Number of Other Domestic Banks That Reported Weaker Commercial and Industrial Loan Demand and Reported That Increased Customer Internally Generated Funds Was a Somewhat Important Reason
SUBLPDCIRWGSOTHNQ • Economic Data from Federal Reserve Economic Data (FRED)
Latest Value
5.00
Year-over-Year Change
150.00%
Date Range
4/1/1996 - 7/1/2025
Summary
Tracks domestic banks reporting weaker commercial and industrial loan demand based on customer-generated funds. Provides insight into banking sector lending conditions and business financial health.
Analysis & Context
This economic indicator provides valuable insights into current market conditions and economic trends. The data is updated regularly by the Federal Reserve and represents one of the most reliable sources for economic analysis.

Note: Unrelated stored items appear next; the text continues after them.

(** A synchronous call made when nothing is in flight returns after its
    own operation: it is posted, executed and handled, and the memory is what
    the operation makes of it. *)
Theorem sync_call_completes m tr s o base off snid ctx_id coff n :
  run (start m) tr s -> filled s = false -> pc s = Polling -> map snd (handled tr) = posted tr ->
  o = op_read \/ o = op_write -> fits (shape m) (call o base off snid ctx_id coff n) ->
  exists s', rmc_sync o base off snid ctx_id coff n s = Ok s' /\
    execute_request (call o base off snid ctx_id coff n) (mem s) = Ok (mem s') /\
    exists i, run (start m) (tr ++ [Post (call o base off snid ctx_id coff n);
      Exec (call o base off snid ctx_id coff n); Reap i (call o base off snid ctx_id coff n)]) s'.
Proof.
  intros Hr Hf Hpc Hq Ho Hfit. destruct (run_sim m tr s Hr) as (a & Ha & H).
  destruct (fifo_run_trace m tr a Ha) as (Hp & _). rewrite Hq in Hp.
  assert (E0 : completed a ++ outstanding a = []).
  { apply (f_equal length) in Hp. rewrite length_app in Hp.
    destruct (completed a ++ outstanding a); [done | simpl in Hp; lia]. }
  apply app_eq_nil in E0 as [Ec Eo]. destruct a as [out dn c m0]. cbn [completed outstanding] in *. subst out dn.
  assert (Hb : wq_busy (wq s) = Ok false) by apply (wq_busy_ok _ s H Hf).
  destruct (fill_due _ s o base off snid ctx_id coff n H) as (wq1 & E1 & e & Ee & Er & wq2 & E2).
  pose proof (step_fill s o base off snid ctx_id coff n wq1 Hf Hb Ho E1) as S1.
  pose proof (fill_step _ s _ _ _ _ _ _ _ wq1 H Hf Hb Ho E1) as H1.
  unfold rmc_sync. rewrite Hb. cbn [mbind res_bind]. rewrite E1. cbn [mbind res_bind]. rewrite E2. cbn [mbind res_bind].
  generalize dependent (call o base off snid ctx_id coff n). intros r Hfit Er. clear E1.
  destruct (publish_step _ _ e wq2 H1 eq_refl Ee E2) as (a2 & Ha2 & H2).
  pose proof (step_publish (mk_system wq1 (cq s) (ctl s) (pc s) true (mem s)) e wq2 eq_refl Ee E2) as S2.
  cbn [wq cq ctl pc mem] in H2, S2. rewrite Er in Ha2, S2.
  assert (a2 = mk_fifo [r] [] c m0) as -> by (by inversion Ha2).
  pose proof (cq_ready_ok _ _ H2) as Hc2. unfold written in Hc2. cbn [pc cq reaped completed length] in Hc2.
  rewrite Hpc, Z.add_0_r, Z.ltb_irrefl in Hc2.
  pose proof (wq_ready_ok _ _ H2 Hpc) as Hw2. cbn [wq ctl outstanding] in Hw2.
  destruct (complete_one _ r c m0 H2 eq_refl Hpc) as (cq1 & ctl1 & m1 & i & e' & wq3 & cq3 & E3 & Hrd & E4 & Em & Hrun).
  { cbn [mem]. rewrite (sim_mem _ _ H). by rewrite (fifo_run_shape m tr _ Ha). }
  cbn [wq cq ctl mem] in *. unfold wait_completion. cbn [while]. rewrite Hc2. cbn [mbind res_bind negb].
  rewrite Hw2. cbn [mbind res_bind]. rewrite E3. cbn [mbind res_bind while]. rewrite Hrd. cbn [mbind res_bind negb].
  rewrite E4. cbn [mbind res_bind]. rewrite Hpc, Hf. eexists. split; [done|]. split; [exact Em|]. exists i.
  change ([Post r; Exec r; Reap i r]) with ([Post r] ++ [Exec r; Reap i r]). rewrite app_assoc.
  apply Hrun. eapply run_event; [|exact S2 | done]. by eapply run_silent.
Qed.

(** ** Witnesses *)

Definition sample_memory : memory := mk_memory (replicate 64 0) [replicate 128 7].
Definition sample_request : request := call op_read 0 0 0 0 0 64.

Lemma sample_fits : fits (shape sample_memory) sample_request.
Proof. exists 128. vm_compute. intuition congruence. Qed.

Lemma sample_run : exists s, run (start sample_memory)
  [Post sample_request; Exec sample_request; Reap 0 sample_request] s /\ filled s = false /\ pc s = Polling.
Proof.
  eexists. split.
  { change [Post sample_request; Exec sample_request; Reap 0 sample_request] with
      ((([] ++ [Post sample_request]) ++ [Exec sample_request]) ++ [Reap 0 sample_request]).
    eapply run_event; [eapply run_silent; [eapply run_silent; [eapply run_event;
      [eapply run_event; [eapply run_silent; [apply run_nil|] | |] | |] |] |] | |].
    - eapply (step_fill _ op_read 0 0 0 0 0 64); vm_compute; auto.
    - eapply (step_publish _ (mk_wqe 114 0 1 0 0 0 0 0 64)); vm_compute; reflexivity.
    - discriminate.
    - eapply (step_execute _ (mk_wqe 114 1 1 0 0 0 0 0 64)); vm_compute; reflexivity.
    - discriminate.
    - eapply step_tid; vm_compute; reflexivity.
    - eapply step_SR; vm_compute; reflexivity.
    - eapply (step_reap _ 0 (mk_wqe 114 1 0 0 0 0 0 0 64)); vm_compute; reflexivity.
    - discriminate. }
  split; reflexivity.
Qed.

Understanding this metric helps economists, policymakers, and investors make informed decisions about economic conditions and future trends. The interactive chart above allows you to explore historical patterns and identify key trends over time.
About This Dataset
This indicator measures changes in bank lending perceptions, reflecting broader economic trends in business financing and capital availability.
Methodology
Collected through bank survey responses tracking loan demand and funding sources.
Historical Context
Used by Federal Reserve to assess credit market conditions and potential economic shifts.
Key Facts
- Indicates potential slowdown in business borrowing
- Reflects internal funding capabilities of businesses
- Part of Federal Reserve's lending condition assessments
FAQs
Q: What does this economic indicator measure?
A: It tracks banks reporting weaker commercial loan demand based on increased customer-generated funds.
Q: Why are changes in loan demand important?
A: Loan demand reflects business confidence, investment potential, and overall economic health.
Q: How often is this data updated?
A: Typically updated quarterly as part of Federal Reserve banking surveys.
Q: What can cause changes in this indicator?
A: Economic conditions, business investment cycles, and corporate financial strategies can impact loan demand.
Q: How do economists interpret this data?
A: As a signal of potential economic expansion or contraction in business lending markets.
Related Trends
Net Percentage of Foreign Banks Increasing Spreads of Loan Rates Over Banks' Cost of Funds
SUBLPFCITSNQ
Number of Other Domestic Banks That Reported Stronger Commercial and Industrial Loan Demand and Reported That Increased Customer Investment in Plant or Equipment Was a Very Important Reason
SUBLPDCIRSEVOTHNQ
Net Percentage of Other Domestic Banks Tightening Loan Covenants for Small Firms
SUBLPDCISTLOTHNQ
Number of Large Domestic Banks That Eased and Reported That Improvement in Current or Expected Liquidity Position Was Not an Important Reason
SUBLPDCIRELNLGNQ
Number of Domestic Banks That Eased and Reported That Improvement in Current or Expected Capital Position Was Not an Important Reason
SUBLPDCIRECNNQ
Net Percentage of Large Domestic Banks Increasing the Minimum Required Credit Score for Auto Loans
SUBLPDCLATRLGNQ
Citation
U.S. Federal Reserve, Number of Other Domestic Banks That Reported Weaker Commercial and Industrial Loan Demand (SUBLPDCIRWGSOTHNQ), retrieved from FRED.